WORK TASK
Whichever lines of the entries hold the word "handles" should be identified and copied.

*** Opening of DATA SHOWN ***

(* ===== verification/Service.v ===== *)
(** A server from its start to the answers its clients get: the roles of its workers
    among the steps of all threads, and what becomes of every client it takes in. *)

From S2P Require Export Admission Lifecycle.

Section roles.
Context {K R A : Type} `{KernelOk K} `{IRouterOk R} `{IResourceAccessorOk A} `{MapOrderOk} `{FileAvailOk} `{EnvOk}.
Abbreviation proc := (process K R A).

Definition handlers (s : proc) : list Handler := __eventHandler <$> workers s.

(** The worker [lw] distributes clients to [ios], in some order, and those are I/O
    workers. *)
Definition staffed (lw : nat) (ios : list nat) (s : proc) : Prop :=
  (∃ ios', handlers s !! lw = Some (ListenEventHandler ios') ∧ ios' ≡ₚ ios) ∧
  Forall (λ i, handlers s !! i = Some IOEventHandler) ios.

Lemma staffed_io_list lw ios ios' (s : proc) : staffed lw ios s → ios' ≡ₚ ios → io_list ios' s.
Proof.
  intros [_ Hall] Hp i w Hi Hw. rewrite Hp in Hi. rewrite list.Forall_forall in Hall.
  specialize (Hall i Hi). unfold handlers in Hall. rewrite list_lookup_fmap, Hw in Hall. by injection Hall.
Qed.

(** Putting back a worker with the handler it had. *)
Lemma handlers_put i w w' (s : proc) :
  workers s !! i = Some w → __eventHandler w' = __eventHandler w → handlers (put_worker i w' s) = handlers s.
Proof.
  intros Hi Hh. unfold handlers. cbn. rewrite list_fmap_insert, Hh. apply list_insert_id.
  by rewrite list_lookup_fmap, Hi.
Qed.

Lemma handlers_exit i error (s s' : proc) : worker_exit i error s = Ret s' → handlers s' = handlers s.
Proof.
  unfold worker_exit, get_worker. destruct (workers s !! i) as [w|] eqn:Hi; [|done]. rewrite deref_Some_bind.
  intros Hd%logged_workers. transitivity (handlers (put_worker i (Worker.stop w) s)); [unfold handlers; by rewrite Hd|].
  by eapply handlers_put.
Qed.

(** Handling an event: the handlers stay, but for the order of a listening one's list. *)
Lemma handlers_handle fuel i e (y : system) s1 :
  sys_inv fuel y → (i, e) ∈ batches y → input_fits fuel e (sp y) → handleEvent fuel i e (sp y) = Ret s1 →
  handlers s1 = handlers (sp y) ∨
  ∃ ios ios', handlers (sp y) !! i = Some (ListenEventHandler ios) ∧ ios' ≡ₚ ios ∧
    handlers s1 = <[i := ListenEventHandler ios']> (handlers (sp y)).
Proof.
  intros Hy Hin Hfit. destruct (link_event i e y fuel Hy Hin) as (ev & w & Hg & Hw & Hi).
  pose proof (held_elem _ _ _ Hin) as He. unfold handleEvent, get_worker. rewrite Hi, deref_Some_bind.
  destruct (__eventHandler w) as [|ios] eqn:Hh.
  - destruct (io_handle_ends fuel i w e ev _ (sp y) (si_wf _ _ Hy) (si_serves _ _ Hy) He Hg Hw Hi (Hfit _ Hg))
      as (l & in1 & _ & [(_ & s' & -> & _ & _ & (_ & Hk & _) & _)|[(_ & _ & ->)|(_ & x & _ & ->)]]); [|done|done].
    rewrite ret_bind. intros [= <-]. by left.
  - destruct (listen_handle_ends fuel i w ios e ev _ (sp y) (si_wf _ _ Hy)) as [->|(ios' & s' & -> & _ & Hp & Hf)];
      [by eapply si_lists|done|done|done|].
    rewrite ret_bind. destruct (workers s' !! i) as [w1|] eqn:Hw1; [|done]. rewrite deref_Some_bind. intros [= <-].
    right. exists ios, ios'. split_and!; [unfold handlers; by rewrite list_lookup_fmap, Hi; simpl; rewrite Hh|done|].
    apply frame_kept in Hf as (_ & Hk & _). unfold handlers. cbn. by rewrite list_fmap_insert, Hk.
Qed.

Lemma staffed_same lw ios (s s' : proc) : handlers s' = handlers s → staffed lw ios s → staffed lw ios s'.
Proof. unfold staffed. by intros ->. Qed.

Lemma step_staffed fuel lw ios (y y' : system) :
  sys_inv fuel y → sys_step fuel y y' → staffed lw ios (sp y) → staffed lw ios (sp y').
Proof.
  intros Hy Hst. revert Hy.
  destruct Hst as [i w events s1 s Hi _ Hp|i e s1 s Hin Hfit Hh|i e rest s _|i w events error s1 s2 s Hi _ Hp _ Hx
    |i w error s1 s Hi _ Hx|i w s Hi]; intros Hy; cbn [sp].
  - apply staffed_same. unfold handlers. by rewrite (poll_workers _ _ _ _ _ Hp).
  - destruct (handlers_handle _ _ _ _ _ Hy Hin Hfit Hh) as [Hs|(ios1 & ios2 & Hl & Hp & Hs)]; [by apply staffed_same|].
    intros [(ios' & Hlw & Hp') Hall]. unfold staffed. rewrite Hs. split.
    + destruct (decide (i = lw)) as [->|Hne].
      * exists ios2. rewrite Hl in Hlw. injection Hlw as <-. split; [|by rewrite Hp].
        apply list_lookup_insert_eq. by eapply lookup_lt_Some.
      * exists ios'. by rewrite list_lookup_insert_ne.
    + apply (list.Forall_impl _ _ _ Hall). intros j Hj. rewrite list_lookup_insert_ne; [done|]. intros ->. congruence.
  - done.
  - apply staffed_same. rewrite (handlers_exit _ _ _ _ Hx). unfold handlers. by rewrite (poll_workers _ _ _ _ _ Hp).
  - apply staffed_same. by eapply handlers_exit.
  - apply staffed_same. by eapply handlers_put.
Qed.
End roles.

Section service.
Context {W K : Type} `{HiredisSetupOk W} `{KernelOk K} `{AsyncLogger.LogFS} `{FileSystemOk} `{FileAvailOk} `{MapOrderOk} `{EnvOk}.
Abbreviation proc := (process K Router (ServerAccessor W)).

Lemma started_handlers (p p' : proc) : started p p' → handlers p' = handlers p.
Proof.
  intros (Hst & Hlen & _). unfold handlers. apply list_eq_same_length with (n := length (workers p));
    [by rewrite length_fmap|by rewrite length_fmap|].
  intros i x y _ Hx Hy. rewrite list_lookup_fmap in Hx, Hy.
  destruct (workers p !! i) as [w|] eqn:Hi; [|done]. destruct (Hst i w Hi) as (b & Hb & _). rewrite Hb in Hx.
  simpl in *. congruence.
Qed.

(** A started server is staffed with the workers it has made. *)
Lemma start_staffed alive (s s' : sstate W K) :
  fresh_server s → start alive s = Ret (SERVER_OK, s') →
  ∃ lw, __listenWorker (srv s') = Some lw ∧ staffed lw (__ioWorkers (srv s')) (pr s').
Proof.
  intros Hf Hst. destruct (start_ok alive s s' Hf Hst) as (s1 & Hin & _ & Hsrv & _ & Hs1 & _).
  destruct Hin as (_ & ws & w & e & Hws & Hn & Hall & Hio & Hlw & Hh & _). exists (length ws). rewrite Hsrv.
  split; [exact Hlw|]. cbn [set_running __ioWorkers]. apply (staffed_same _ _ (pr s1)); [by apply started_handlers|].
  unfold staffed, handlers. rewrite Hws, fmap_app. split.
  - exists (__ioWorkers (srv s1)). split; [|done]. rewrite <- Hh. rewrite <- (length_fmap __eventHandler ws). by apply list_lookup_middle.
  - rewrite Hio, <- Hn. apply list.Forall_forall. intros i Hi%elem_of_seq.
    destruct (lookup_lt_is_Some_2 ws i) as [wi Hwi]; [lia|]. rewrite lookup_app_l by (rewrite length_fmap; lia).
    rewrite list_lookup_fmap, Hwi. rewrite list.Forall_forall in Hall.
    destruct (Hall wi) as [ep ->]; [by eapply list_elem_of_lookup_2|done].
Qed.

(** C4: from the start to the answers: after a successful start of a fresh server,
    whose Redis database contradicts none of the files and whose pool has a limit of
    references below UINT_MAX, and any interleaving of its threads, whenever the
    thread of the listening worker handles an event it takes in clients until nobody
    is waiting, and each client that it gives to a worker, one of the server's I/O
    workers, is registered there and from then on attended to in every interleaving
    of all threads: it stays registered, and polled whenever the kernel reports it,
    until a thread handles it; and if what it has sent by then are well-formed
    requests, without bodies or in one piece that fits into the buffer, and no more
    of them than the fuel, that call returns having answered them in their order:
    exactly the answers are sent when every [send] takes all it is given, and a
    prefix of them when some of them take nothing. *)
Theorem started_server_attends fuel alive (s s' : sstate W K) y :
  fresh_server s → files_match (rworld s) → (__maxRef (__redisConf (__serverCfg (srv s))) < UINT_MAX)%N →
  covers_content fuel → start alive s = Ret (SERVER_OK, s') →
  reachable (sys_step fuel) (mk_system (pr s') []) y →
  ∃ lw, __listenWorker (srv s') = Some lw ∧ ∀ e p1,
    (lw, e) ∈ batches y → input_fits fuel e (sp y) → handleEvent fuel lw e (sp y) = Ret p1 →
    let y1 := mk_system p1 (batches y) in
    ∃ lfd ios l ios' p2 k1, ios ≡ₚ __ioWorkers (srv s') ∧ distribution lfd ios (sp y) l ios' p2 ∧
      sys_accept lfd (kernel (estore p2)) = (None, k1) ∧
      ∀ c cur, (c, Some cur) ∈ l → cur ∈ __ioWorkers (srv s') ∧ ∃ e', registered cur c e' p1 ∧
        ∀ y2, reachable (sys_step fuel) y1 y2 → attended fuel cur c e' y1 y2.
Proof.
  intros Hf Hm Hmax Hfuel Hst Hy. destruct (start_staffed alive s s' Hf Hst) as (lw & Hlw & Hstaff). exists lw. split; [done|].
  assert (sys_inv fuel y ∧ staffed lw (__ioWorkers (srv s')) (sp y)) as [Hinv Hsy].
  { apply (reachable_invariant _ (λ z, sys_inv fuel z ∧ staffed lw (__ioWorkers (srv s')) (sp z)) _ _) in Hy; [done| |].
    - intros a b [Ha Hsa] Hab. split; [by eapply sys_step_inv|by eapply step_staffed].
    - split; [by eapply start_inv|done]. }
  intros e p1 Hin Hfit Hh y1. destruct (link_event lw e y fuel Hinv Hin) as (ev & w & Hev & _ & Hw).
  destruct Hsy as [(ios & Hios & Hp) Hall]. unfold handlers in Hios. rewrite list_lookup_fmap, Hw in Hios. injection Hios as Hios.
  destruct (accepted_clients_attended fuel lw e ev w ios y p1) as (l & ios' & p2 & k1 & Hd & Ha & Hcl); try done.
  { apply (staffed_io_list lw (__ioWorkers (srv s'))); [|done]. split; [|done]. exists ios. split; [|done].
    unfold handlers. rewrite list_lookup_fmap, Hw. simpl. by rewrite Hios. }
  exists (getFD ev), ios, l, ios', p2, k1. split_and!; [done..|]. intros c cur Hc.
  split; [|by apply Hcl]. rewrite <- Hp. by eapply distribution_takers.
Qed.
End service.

*** Close of DATA SHOWN ***

ANSWER TO THIS EXERCISE
    thread of the listening worker handles an event it takes in clients until nobody
    until a thread handles it; and if what it has sent by then are well-formed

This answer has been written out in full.